Uma vez contratados, os funcionários são treinados exaustivamente. Os recrutados participam
de aulas em que são aplicados os princípios de atendimento ao cliente da Apple. Quando os
novos funcionários vão para o salão de vendas, eles devem observar de perto os colegas mais
experientes e não são autorizados a interagir com os clientes por conta própria até que eles
sejam considerados prontos. Este processo pode durar duas semanas ou até mais.
Harry Friedman, que dirige a empresa de consultoria de varejo The Friedman Group, diz que
não é incomum para varejistas que se preocupam com atendimento investir em treinamento
de pessoal de forma similar. Mas os funcionários da Apple são geralmente fãs dos produtos da
empresa e estão dispostos a aprender, o que faz com que o treinamento seja muito mais eficaz
do que quaisquer outros, diz ele.
Keith Bruce, 23, que trabalhou em uma loja da Apple em Virginia, por três anos e meio,
até dezembro de 2009, diz que foi orientado a se concentrar em coisas que ele poderia fazer
na área de vendas , em vez de nas coisas que ele não poderia. Se um cliente dissesse o nome
de item de forma errada, o funcionário era proibido de corrigi-lo, pois isso faria com que ele se
sentisse tratado com condescendência.
Candidatos para o suporte técnico "Genius" passam por um longo treinamento interno,
então são certificados e testados regularmente em suas habilidades. O treinamento se estende
até mesmo à linguagem. “Ex-Genius” dizem que eram orientados a dizer "como se vê" em vez
de "infelizmente", para que soasse menos negativo quando eles fossem incapazes de resolver
um problema técnico. Pessoas familiarizadas com o assunto dizem que consultas
do Genius são muitas vezes marcadas por 3 vezes, portanto, eles estão sempre lotados.
Funcionários das lojas da Apple recebem cerca de US $ 9 a US $ 15 por hora no nível de
vendas, e até cerca de US $ 30 por hora como suporte técnico Genius, valores similares
a outros varejistas.
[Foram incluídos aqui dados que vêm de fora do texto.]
Lemma ndigits_spec n :
  0 <= n ->
  n < pow10 (ndigits n) /\ (0 < n -> pow10 (ndigits n - 1) <= n) /\
  (1 <= ndigits n)%nat.
Proof.
  intros Hn. apply ndigits_aux_spec. split; [done|].
  destruct (Z.eq_dec n 0) as [->|Hne]; [simpl; lia|].
  rewrite Z2Nat.id by apply Z.log2_nonneg.
  pose proof (Z.log2_spec n). pose proof (Z.log2_nonneg n).
  assert (2 ^ Z.log2 n <= 8 ^ Z.log2 n) by (apply Z.pow_le_mono_l; lia).
  rewrite Z.pow_succ_r in * by lia. lia.
Qed.

Lemma number_end_no_digit s : number_end s -> no_digit s.
Proof. destruct s; simpl; tauto. Qed.

Lemma is_digit_not c c' :
  is_digit c = true -> is_digit c' = false -> Ascii.eqb c c' = false.
Proof. intros H H'. destruct (Ascii.eqb_spec c c'); congruence. Qed.

Lemma fixed_head k n :
  fixed (S k) n = String (digit_char ((n / pow10 k) mod 10)) (fixed k n).
Proof. reflexivity. Qed.

(** The integer part is read back, and has no leading zero. *)
Lemma parse_int_fixed n rest :
  0 <= n -> no_digit rest ->
  parse_int (fixed (ndigits n) n +:+ rest) = Some (n, rest).
Proof.
  intros Hn Hrest. unfold parse_int.
  destruct (ndigits_spec n Hn) as (Hlt & Hge & Hk).
  rewrite read_digits_fixed, read_digits_stop by done.
  rewrite Z.mul_0_l, Z.add_0_l, Z.mod_small, Nat.add_0_l by lia.
  destruct (ndigits n) as [|k] eqn:Ek; [lia|]. simpl Nat.eqb. cbv iota.
  destruct k as [|k]; [done|].
  replace (1 <? S (S k))%nat with true by (symmetry; apply Nat.ltb_lt; lia).
  rewrite fixed_head, append_cons. simpl starts_with.
  assert (0 < n) as Hpos.
  { destruct (Z.eq_dec n 0) as [->|]; [discriminate Ek|lia]. }
  specialize (Hge Hpos). replace (S (S k) - 1)%nat with (S k) in Hge by lia.
  pose proof (pow10_pos (S k)) as Hp. rewrite (pow10_S (S k)) in Hlt.
  assert (1 <= n / pow10 (S k) < 10) as Hd.
  { split; [apply Z.div_le_lower_bound; lia|apply Z.div_lt_upper_bound; lia]. }
  rewrite Z.mod_small by lia.
  assert (0 <= n / pow10 (S k) < 10) as Hd' by lia.
  destruct (digit_cases _ Hd') as [E|[->|[->|[->|[->|[->|[->|[->|[->| ->]]]]]]]]];
    [lia|done..].
Qed.

Lemma parse_frac_none ip rest :
  number_end rest -> parse_frac ip rest = Some (ip, O, rest).
Proof.
  destruct rest as [|c rest]; [done|]. simpl. intros (_ & Hdot & _).
  by destruct (Ascii.eqb_spec c ".").
Qed.

Lemma parse_frac_fixed a k rest :
  0 <= a -> number_end rest ->
  parse_frac (a / pow10 (S k)) (String "." (fixed (S k) a +:+ rest)) =
  Some (a, S k, rest).
Proof.
  intros Ha Hrest. unfold parse_frac. simpl Ascii.eqb. cbv iota.
  rewrite read_digits_fixed, read_digits_stop by by apply number_end_no_digit.
  simpl Nat.add. simpl Nat.eqb. cbv iota. do 3 f_equal.
  pose proof (pow10_pos (S k)). pose proof (Z.div_mod a (pow10 (S k))). lia.
Qed.

Lemma parse_exp_none rest : number_end rest -> parse_exp rest = Some (0, rest).
Proof.
  destruct rest as [|c rest]; [done|]. simpl. intros (_ & _ & He & HE).
  by destruct (Ascii.eqb_spec c "e"), (Ascii.eqb_spec c "E").
Qed.

Lemma make_number_self (x : number) :
  make_number (mant x <? 0) (Z.abs (mant x)) (scale x) 0 = x.
Proof.
  unfold make_number.
  assert ((if mant x <? 0 then - Z.abs (mant x) else Z.abs (mant x)) = mant x) as ->.
  { destruct (Z.ltb_spec (mant x) 0); lia. }
  rewrite Z.sub_0_r. destruct (Z.leb_spec (Z.of_nat (scale x)) 0) as [H0|H0].
  - apply number_eq; simpl.
    + replace (Z.of_nat (scale x)) with 0 by lia. simpl. lia.
    + lia.
  - rewrite Nat2Z.id. apply normalize_number.
Qed.

(** The text of a number starts with a minus sign or a digit. *)
Lemma Number_toString_head x rest :
  exists c s, Number_toString x +:+ rest = String c s /\
              (c = "-"%char \/ is_digit c = true).
Proof.
  unfold Number_toString. destruct (mant x <? 0).
  - eexists _, _. rewrite append_cons. split; [reflexivity|by left].
  - rewrite append_nil.
    destruct (ndigits_spec (Z.abs (mant x) / pow10 (scale x))) as (_ & _ & Hk).
    { apply Z.div_pos; [lia|apply pow10_pos]. }
    destruct (ndigits _) as [|k]; [lia|]. rewrite fixed_head, !append_cons.
    eexists _, _. split; [reflexivity|right].
    apply digit_char_spec, Z.mod_pos_bound. lia.
Qed.

(** Parsing the text of a number gives the number back. *)
Lemma parse_number_toString x rest :
  number_end rest ->
  parse_number (Number_toString x +:+ rest) = Some (x, rest).
Proof.
  intros Hrest. unfold parse_number, Number_toString.
  set (a := Z.abs (mant x)). set (ip := a / pow10 (scale x)).
  assert (0 <= a) as Ha by lia.
  assert (0 <= ip) as Hip by (apply Z.div_pos; [lia|apply pow10_pos]).
  rewrite !append_assoc.
  assert (strip_minus ((if mant x <? 0 then "-" else "") +:+
            fixed (ndigits ip) ip +:+
            match scale x with O => "" | S _ => "." +:+ fixed (scale x) a end +:+ rest)
          = (mant x <? 0,
             fixed (ndigits ip) ip +:+
             match scale x with O => "" | S _ => "." +:+ fixed (scale x) a end +:+ rest))
    as ->.
  { destruct (mant x <? 0); [done|]. rewrite append_nil.
    destruct (ndigits_spec ip Hip) as (_ & _ & Hk).
    destruct (ndigits ip) as [|k]; [lia|]. rewrite fixed_head, append_cons.
    unfold strip_minus. rewrite is_digit_not; [done| |done].
    apply digit_char_spec, Z.mod_pos_bound. lia. }
  rewrite parse_int_fixed; [|done|].
  2:{ destruct (scale x); [rewrite append_nil; by apply number_end_no_digit|].
      by rewrite append_assoc, append_cons. }
  simpl mbind. unfold mbind, option_bind.
  destruct (scale x) as [|k] eqn:Ek.
  - rewrite append_nil, parse_frac_none, parse_exp_none by done.
    do 2 f_equal. pose proof (make_number_self x) as Hx. rewrite Ek in Hx.
    subst ip. change (pow10 0) with 1. by rewrite Z.div_1_r.
  - rewrite append_assoc, !append_cons, append_nil. subst ip.
    rewrite parse_frac_fixed, parse_exp_none by done.
    do 2 f_equal. pose proof (make_number_self x) as Hx. by rewrite Ek in Hx.
Qed.

(** Each escaped character is read back as itself. *)
Lemma parse_string_body_escape_char c s :
  parse_string_body (escape_char c +:+ s) =
  prepend (String c "") (parse_string_body s).
Proof. destruct c as [[] [] [] [] [] [] [] []]; reflexivity. Qed.

Lemma parse_string_body_escape t rest :
  parse_string_body (escape t +:+ String "034" rest) = Some (t, rest).
Proof.
  induction t as [|c t IH]; [done|].
  simpl escape. rewrite append_assoc, parse_string_body_escape_char, IH.
  reflexivity.
Qed.

Lemma stringify_array l : JSON_stringify (JArr l) = "[" +:+ elements l +:+ "]".
Proof. reflexivity. Qed.

Lemma stringify_review r rest :
  JSON_stringify (review_to_js r) +:+ rest = review_text r rest.
Proof.
  unfold review_text, review_to_js. cbn [JSON_stringify]. unfold quote.
  change (escape "rating") with "rating". change (escape "comment") with "comment".
  by rewrite !append_assoc, ?append_cons, ?append_nil, !append_assoc,
            ?append_cons, ?append_nil.
Qed.

Lemma parse_value_number f c s :
  c = "-"%char \/ is_digit c = true ->
  parse_value (S f) (String c s) =
  '(n, s1) ← parse_number (String c s); Some (JNum n, s1).
Proof.
  intros [->|H]; [reflexivity|].
  destruct c as [[] [] [] [] [] [] [] []]; try discriminate H; reflexivity.
Qed.

Lemma parse_value_rating f t :
  parse_value (S (S f))
    (String "{" (String "034" ("rating" +:+ String "034" (String ":" t)))) =
  '(v, s4) ← parse_value f t;
  match skip_ws s4 with
  | String "," s5 => parse_members f s5 (obj_set "rating" v [])
  | String "}" s5 => Some (JObj (obj_set "rating" v []), s5)
  | _ => None
  end.
Proof. reflexivity. Qed.

Lemma parse_members_comment f t acc :
  parse_members (S (S f))
    (String "034" ("comment" +:+ String "034" (String ":" (String "034" t)))) acc =
  '(c, s2) ← parse_string_body t;
  match skip_ws s2 with
  | String "," s5 => parse_members (S f) s5 (obj_set "comment" (JStr c) acc)
  | String "}" s5 => Some (JObj (obj_set "comment" (JStr c) acc), s5)
  | _ => None
  end.
Proof.
  change (parse_members (S (S f)) _ acc) with
    ('(v, s4) ← ('(c, s2) ← parse_string_body t; Some (JStr c, s2));
     match skip_ws s4 with
     | String "," s5 => parse_members (S f) s5 (obj_set "comment" v acc)
     | String "}" s5 => Some (JObj (obj_set "comment" v acc), s5)
     | _ => None
     end).
  by destruct (parse_string_body t) as [[c s2]|].
Qed.

(** A printed review is parsed back, whatever follows it. *)
Lemma parse_value_review f r rest :
  parse_value (S (S (S (S f)))) (review_text r rest) = Some (review_to_js r, rest).
Proof.
  unfold review_text. rewrite parse_value_rating.
  set (tail := String "," _).
  destruct (Number_toString_head (Review.rating r) tail) as (c & s & E & Hc).
  rewrite E, parse_value_number by done. rewrite <- E.
  rewrite parse_number_toString by (subst tail; simpl; by repeat split).
  subst tail. cbn [mbind option_bind skip_ws is_ws Ascii.eqb Bool.eqb orb].
  rewrite parse_members_comment, parse_string_body_escape.
  reflexivity.
Qed.
(** * Media-backed record lifecycle of the social-content client

    A shallow embedding of the Appwrite API module of the repository
    (the rethrowing variant of [createPost], [updatePost], [deleteFile],
    [likePost], [savePost], [followUser], [unfollowUser]) and of the like
    toggle of the [PostStats] component, together with the properties the
    specification states about them.

    The two remote services (blob storage and document database) are not part
    of the repository.  They are modelled as an explicit world: the set of
    stored file ids, one list of documents per collection, and a script of
    responses that says, call by call, whether the service resolves, resolves
    with a falsy value, or rejects. *)

From Stdlib Require Import Ascii.
From stdpp Require Import gmap strings list fin_maps pretty.

Open Scope string_scope.
Open Scope list_scope.

(** ** JavaScript strings and truthiness *)

Module Js.

(** [s.replace(/ /g, empty)]: every U+0020 is dropped, nothing else. *)
Fixpoint replace_spaces (s : string) : string :=
  match s with
  | EmptyString => EmptyString
  | String c r =>
      if Ascii.eqb c " "%char then replace_spaces r else String c (replace_spaces r)
  end.

(** [s.split(",")]: the pieces between commas; always at least one piece. *)
Fixpoint split_comma (s : string) : list string :=
  match s with
  | EmptyString => [EmptyString]
  | String c r =>
      if Ascii.eqb c ","%char then EmptyString :: split_comma r
      else match split_comma r with
           | piece :: pieces => String c piece :: pieces
           | [] => [String c EmptyString]
           end
  end.

(** [pieces.join(",")], the inverse used to characterise [split_comma]. *)
Fixpoint join_comma (pieces : list string) : string :=
  match pieces with
  | [] => EmptyString
  | [p] => p
  | p :: rest => p +:+ String ","%char (join_comma rest)
  end.

(** Truthiness of a string value: only the empty string is falsy. *)
Definition truthy (s : string) : bool :=
  match s with EmptyString => false | String _ _ => true end.

(** Truthiness of a possibly undefined string. *)
Definition truthy_opt (o : option string) : bool :=
  match o with Some s => truthy s | None => false end.

(** [a || b] on possibly undefined strings with a string default. *)
Definition or_else (o : option string) (d : string) : string :=
  match o with Some s => if truthy s then s else d | None => d end.

(** [a ?? b]: only [undefined]/[null] select the default. *)
Definition nullish (o : option string) (d : string) : string :=
  match o with Some s => s | None => d end.

(** [xs.includes(x)] *)
Definition includes (xs : list string) (x : string) : bool :=
  bool_decide (x ∈ xs).

(** The characters of a string, in order. *)
Fixpoint chars (s : string) : list ascii :=
  match s with
  | EmptyString => []
  | String c r => c :: chars r
  end.

End Js.

(** ** Documents, errors and the world *)

(** A field value of a stored document. *)
Inductive value :=
| VStr (s : string)
| VArr (xs : list string).

#[global] Instance value_eq_dec : EqDecision value.
Proof. solve_decision. Defined.

(** [Models.Document]: the [$id] and the attributes. *)
Record Doc := { doc_id : string; doc_data : gmap string value }.

#[global] Instance Doc_eq_dec : EqDecision Doc.
Proof. solve_decision. Defined.

(** The browser [File] handed to the upload. *)
Record File := { file_name : string }.

(** [Models.File] as returned by [storage.createFile]. *)
Record UploadedFile := { uploaded_id : string; uploaded_name : string }.

(** Modelled from the spec: the configuration module ([appwriteConfig]) is
    not among the sources; the collections it names are the users, the
    records (posts), the save edges and the follow edges. *)
Inductive Collection :=
| postCollectionId
| savesCollectionId
| followersCollectionId
| userCollectionId.

#[global] Instance Collection_eq_dec : EqDecision Collection.
Proof. solve_decision. Defined.

(** What can be thrown: an [Error] made by the module itself, a rejection of
    the SDK (with its HTTP-like code), or the [TypeError] of reading a
    property of [undefined]. *)
Inductive error :=
| JsError (msg : string)
| AppwriteException (code : nat) (msg : string)
| TypeError (msg : string).

#[global] Instance error_eq_dec : EqDecision error.
Proof. solve_decision. Defined.

(** One scripted answer of the remote service. *)
Inductive response :=
| Resolves
| ResolvesFalsy
| Rejects (e : error).

#[global] Instance response_eq_dec : EqDecision response.
Proof. solve_decision. Defined.

Definition is_rejection (r : response) : bool :=
  match r with Rejects _ => true | _ => false end.

(** [Query.equal(attribute, value)], the only query the modelled functions
    build. *)
Inductive Query := Query_equal (attribute : string) (v : string).

(** The SDK calls, as they reach the services. *)
Inductive call :=
| call_createFile (fileId : string)
| call_getFilePreview (fileId : string)
| call_deleteFile (fileId : string)
| call_createDocument (c : Collection) (documentId : string)
| call_updateDocument (c : Collection) (documentId : string)
| call_deleteDocument (c : Collection) (documentId : string)
| call_listDocuments (c : Collection) (queries : list Query).

Inductive level := log_level | warn_level | error_level.

Inductive event :=
| Sdk (c : call)
| Console (l : level) (msg : string).

Definition is_storage_call (ev : event) : bool :=
  match ev with
  | Sdk (call_createFile _) | Sdk (call_getFilePreview _)
  | Sdk (call_deleteFile _) => true
  | _ => false
  end.

(** The asset-store calls of a trace, in order. *)
Definition storage_calls (t : list event) : list event :=
  List.filter is_storage_call t.

Record World := {
  files : gset string;        (* ids of the blobs in the bucket *)
  posts : list Doc;
  saves : list Doc;
  followers : list Doc;
  users : list Doc;
  next_id : nat;              (* supply of [ID.unique()] *)
  backend : list response;    (* scripted answers, consumed one per call *)
  trace : list event;         (* what happened so far, oldest first *)
}.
Alguns ex-funcionários das lojas da Apple, que aspiravam a mudar para
uma posição corporativa, dizem que eles saíram da empresa quando perceberam que tais
oportunidades eram raras. Um funcionário em São Francisco está até tentando unir forças e,
para isso, criou um site e uma página no Facebook, exigindo salários mais altos.
A Apple agora parece estar de olho em clientes corporativos em suas lojas. A empresa
construiu salas especiais em algumas lojas e, no início deste ano, lançou um serviço chamado
"Joint Venture", para fornecer um programa diferenciado para clientes empresariais. Em uma
reunião recente para gestores de varejo, Johnson chamou estes serviços de “entre os
pilares do varejo para a próxima década", segundo uma pessoa que participou do encontro.
O que não mudou é o interesse de Jobs pelas lojas. Ele forneceu dados sobre os detalhes, até
o tipo dos cabos de segurança usados para manter os produtos presos às mesas, segundo uma
pessoa familiarizada com o assunto. Quando o CEO lutava com um transplante de fígado há
dois anos, uma pessoa que o visitava no momento disse que Jobs estava debruçado sobre
os projetos para as futuras lojas da Apple.